DATA TO USE
Lemma fold_insert_merge (m m0 : Section_) (kvs : list (gostring * gostring)) :
  ranges m kvs →
  fold_left (fun m kv => <[kv.1 := kv.2]> m) kvs m0 = m ∪ m0.
Proof.
  unfold ranges. intros H.
  assert (Hnd : NoDup kvs.*1) by (rewrite H; apply NoDup_fst_map_to_list).
  rewrite fold_insert_union by done. f_equal.
  rewrite <- (list_to_map_to_list m). by apply list_to_map_proper.
Qed.

Lemma mergeVisit_lookup (d : Ini) (n0 : gostring) (m0 : Section_)
    (kvs0 : list (gostring * gostring)) (n : gostring) :
  ranges m0 kvs0 →
  mergeVisit d (n0, m0, kvs0) !! n
  = if decide (n = n0 ∧ n0 ≠ root ∧ m0 ≠ ∅)
    then Some (m0 ∪ default ∅ (d !! n)) else d !! n.
Proof.
  intros Hr. simpl. destruct (bool_decide (n0 = root)) eqn:E; simpl.
  - apply bool_decide_eq_true in E. destruct (decide _) as [(_ & ? & _)|_]; done.
  - apply bool_decide_eq_false in E. destruct (size m0 =? 0)%nat eqn:Es.
    + apply Nat.eqb_eq, map_size_empty_iff in Es.
      destruct (decide _) as [(_ & _ & ?)|_]; done.
    + apply Nat.eqb_neq in Es.
      assert (m0 ≠ ∅) as Hm by (intros ->; by rewrite map_size_empty in Es).
      destruct (decide (n = n0)) as [->|Hn].
      * rewrite decide_True by done.
        rewrite putAll_lookup by (by eapply ranges_nonempty).
        by rewrite (fold_insert_merge m0).
      * rewrite decide_False by (by intros [? _]). by apply putAll_lookup_ne.
Qed.

Lemma mergeVisits_lookup
    (visits : list (gostring * Section_ * list (gostring * gostring))) (d : Ini) :
  NoDup (visits.*1.*1) →
  Forall (fun v => ranges v.1.2 v.2) visits →
  (∀ n m kvs, (n, m, kvs) ∈ visits → n ≠ root → m ≠ ∅ →
              fold_left mergeVisit visits d !! n = Some (m ∪ default ∅ (d !! n)))
  ∧ (∀ n, (∀ m kvs, (n, m, kvs) ∈ visits → n = root ∨ m = ∅) →
          fold_left mergeVisit visits d !! n = d !! n).
Proof.
  intros Hnd H. revert d Hnd.
  induction H as [|[[n0 m0] kvs0] visits Hr0 _ IH]; intros d Hnd.
  { split; [by intros ? ? ? ?%elem_of_nil|done]. }
  simpl in Hr0. simpl in Hnd. apply NoDup_cons in Hnd as [Hn0 Hnd].
  destruct (IH (mergeVisit d (n0, m0, kvs0)) Hnd) as [IHa IHb].
  cbn [fold_left]. split.
  - intros n m kvs Hin Hnr Hm. apply elem_of_cons in Hin as [Heq|Hin].
    + injection Heq as -> -> ->. rewrite IHb.
      * rewrite mergeVisit_lookup by done. by rewrite decide_True.
      * intros m kvs Hin. destruct Hn0.
        apply list_elem_of_fmap. exists (n0, m). split; [done|].
        apply list_elem_of_fmap. by exists (n0, m, kvs).
    + rewrite (IHa n m kvs) by done. rewrite mergeVisit_lookup by done.
      rewrite decide_False; [done|]. intros (-> & _ & _). destruct Hn0.
      apply list_elem_of_fmap. exists (n0, m). split; [done|].
      apply list_elem_of_fmap. by exists (n0, m, kvs).
  - intros n Hn. rewrite IHb.
    + rewrite mergeVisit_lookup by done. rewrite decide_False; [done|].
      intros (-> & Hr & Hm).
      destruct (Hn m0 kvs0) as [?|?]; [apply elem_of_cons; by left|done|done].
    + intros m kvs Hin. apply (Hn m kvs). apply elem_of_cons. by right.
Qed.

(** X22. [ReadFrom] merges what [WriteTo] wrote.  For a document [j]
    that round-trips, reading any output of [WriteTo] for it into any
    document [i] returns no error and leaves [j] merged into [i]: the
    sections of both, each with the keys of both, and the values of [j]
    where both have the key.  Reading the output of a document into the
    document itself changes nothing. *)
Theorem ReadFrom_merges (i j : Ini) (out : gostring) (cnt : Z) :
  roundTrips j →
  WriteTo j out cnt →
  ∃ n, ReadFrom i out = (merge j i, n, None)
       ∧ (i = j → ReadFrom i out = (j, n, None)).
Proof.
  intros Hrt (rootOrder & visits & Hroot & Hvis & Hkvs & -> & _).
  pose proof Hrt as [Hne Hok]. rewrite Forall_forall in Hkvs.
  rewrite content_lines.
  assert (Hplain : Forall plainLine (emitted j rootOrder visits)).
  { unfold emitted. apply Forall_app. split.
    - unfold rootLines. destruct (j !! root) as [mr|] eqn:Er; [|constructor].
      destruct (0 <? size mr)%nat; [|constructor].
      apply Forall_app. split.
      + by apply (entries_ok j root mr rootOrder Hrt Er (Hroot mr eq_refl)).
      + constructor; [apply plainLine_nil|constructor].
    - apply Forall_flat_map, Forall_forall. intros [[n m] kvs] Hin. simpl.
      destruct (bool_decide (n = root) || (size m =? 0)%nat); [constructor|].
      pose proof (visits_lookup j visits n m kvs Hvis Hin) as Hn.
      destruct (Hok n m Hn) as ((_ & HLF & _) & Hlen & _).
      constructor; [by apply plainLine_header|].
      apply Forall_app. split.
      + by apply (entries_ok j n m kvs Hrt Hn (Hkvs _ Hin)).
      + constructor; [apply plainLine_nil|constructor]. }
  rewrite (ReadFrom_lines i _ _ (Scan_plain _ Hplain)).
  assert (∃ st1, readLines (start i) (rootLines j rootOrder) = (st1, None)
                 ∧ doc st1 !! root
                   = union_with (fun mj mi => Some (mj ∪ mi)) (j !! root) (i !! root)
                 ∧ ∀ n, n ≠ root → doc st1 !! n = i !! n) as (st1 & Hr1 & Hd1 & Hd1').
  { unfold rootLines. destruct (j !! root) as [mr|] eqn:Er.
    - assert (size mr ≠ 0%nat) as Hsz by (rewrite map_size_empty_iff; by eapply Hne).
      destruct (0 <? size mr)%nat eqn:E; [|unbool; lia].
      destruct (readLines_entries rootOrder (start i) (or_introl eq_refl))
        as (st1 & Hr & _ & Hd & _).
      { by apply (entries_ok j root mr rootOrder Hrt Er (Hroot mr eq_refl)). }
      exists (advance st1 []). split; [|split].
      + by rewrite (readLines_app _ _ _ _ Hr).
      + simpl. rewrite Hd. simpl.
        rewrite putAll_lookup
          by (eapply ranges_nonempty; [by apply (Hroot mr eq_refl)|by eapply Hne]).
        rewrite (fold_insert_merge mr) by (by apply (Hroot mr eq_refl)).
        destruct (i !! root) as [mi|]; simpl; [done|].
        by rewrite (right_id_L ∅ (∪)).
      + intros n Hn. simpl. rewrite Hd. simpl.
        by rewrite putAll_lookup_ne by done.
    - exists (start i). split; [done|]. split; [|done]. simpl.
      by destruct (i !! root). }
  destruct (readLines_visits visits st1) as (st2 & Hr2 & Hd2).
  { apply Forall_forall. intros [[n m] kvs] Hin. simpl.
    pose proof (visits_lookup j visits n m kvs Hvis Hin) as Hn.
    destruct (Hok n m Hn) as (Hname & _). split; [done|].
    by apply (entries_ok j n m kvs Hrt Hn (Hkvs _ Hin)). }
  unfold emitted. rewrite (readLines_app _ _ _ _ Hr1), Hr2.
  destruct (mergeVisits_lookup visits (doc st1)) as [Ha Hb].
  { by apply (visits_NoDup j). }
  { apply Forall_forall. intros [[n m] kvs] Hin. simpl. by apply (Hkvs _ Hin). }
  assert (Hdoc : doc st2 = merge j i).
  { rewrite Hd2. apply map_eq. intros n. unfold merge. rewrite lookup_union_with.
    destruct (decide (n = root)) as [->|Hnr].
    - rewrite Hb by (intros; by left). done.
    - destruct (j !! n) as [m|] eqn:En.
      + pose proof En as En'. apply (ranges_lookup j _ n m Hvis) in En'.
        apply list_elem_of_fmap in En' as ([[n' m'] kvs] & [= <- <-] & Hin).
        rewrite (Ha n m kvs Hin Hnr) by (by eapply Hne).
        rewrite Hd1' by done. destruct (i !! n) as [mi|]; simpl; [done|].
        by rewrite (right_id_L ∅ (∪)).
      + rewrite Hb.
        * rewrite Hd1' by done. by destruct (i !! n).
        * intros m kvs Hin. pose proof (visits_lookup j visits n m kvs Hvis Hin).
          congruence. }
  exists (bytesRead st2). rewrite Hdoc. split; [done|].
  intros ->. f_equal. f_equal. apply map_eq. intros n. unfold merge.
  rewrite lookup_union_with. destruct (j !! n) as [m|]; simpl; [|done].
  by rewrite (idemp_L (∪)).
Qed.
(** * redactedhook: the cached, rate-limited request pipeline of [internal/api/requests.go]

    A shallow embedding of [makeRequest], [initiateAPIRequest],
    [fetchResponseData] and [determineAPIBase].  Go functions returning
    [(value, error)] become functions returning a pair whose second
    component is [option error] ([None] is Go's [nil] error); a pointer
    result that may be [nil] is an [option].  The package-level collaborators
    the file calls (rate-limiter registry, credential provider, cache store,
    HTTP transport, JSON decoder, logger) are threaded explicitly: their
    answers come from a record of collaborators, and every interaction is
    recorded in a trace so that calls can be counted. *)

From Stdlib Require Import Ascii.
From stdpp Require Import base strings pretty gmap list.

Local Open Scope string_scope.
Local Open Scope Z_scope.

(** ** Go errors *)

(** [errorString] is what [fmt.Errorf] builds when the format has no [%w]
    (and [errors.New]); [wrapError prefix err] is what it builds for a format
    that ends in [%w]: [prefix] is the formatted text before the verb and
    [err] the wrapped error returned by [Unwrap]. *)
Inductive error : Type :=
| errorString (s : string)
| wrapError (prefix : string) (err : error).

(** The [Error()] method: the text printed by [%v] and spliced by [%w]. *)
Fixpoint error_Error (e : error) : string :=
  match e with
  | errorString s => s
  | wrapError prefix err => prefix +:+ error_Error err
  end.

Global Instance error_eq_dec : EqDecision error.
Proof. solve_decision. Defined.

(** ** Data model *)

(** Modelled from the spec: the declaration of the torrent payload is not in
    [requests.go]; the spec gives it a release name, a user name and a
    numeric identifier. *)
Record TorrentInfo : Type := {
  ReleaseName : string;
  Username : string;
  TorrentID : Z
}.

DIRECTIONS
Reproduce, character for character, only the lines of the preceding data that start at the line with "destruct (decide (n = root)) as [->|Hnr]." and end at the line with "rewrite (Ha n", both included.

SOLUTION TO THE EXERCISE
    destruct (decide (n = root)) as [->|Hnr].
    - rewrite Hb by (intros; by left). done.
    - destruct (j !! n) as [m|] eqn:En.
      + pose proof En as En'. apply (ranges_lookup j _ n m Hvis) in En'.
        apply list_elem_of_fmap in En' as ([[n' m'] kvs] & [= <- <-] & Hin).
        rewrite (Ha n m kvs Hin Hnr) by (by eapply Hne).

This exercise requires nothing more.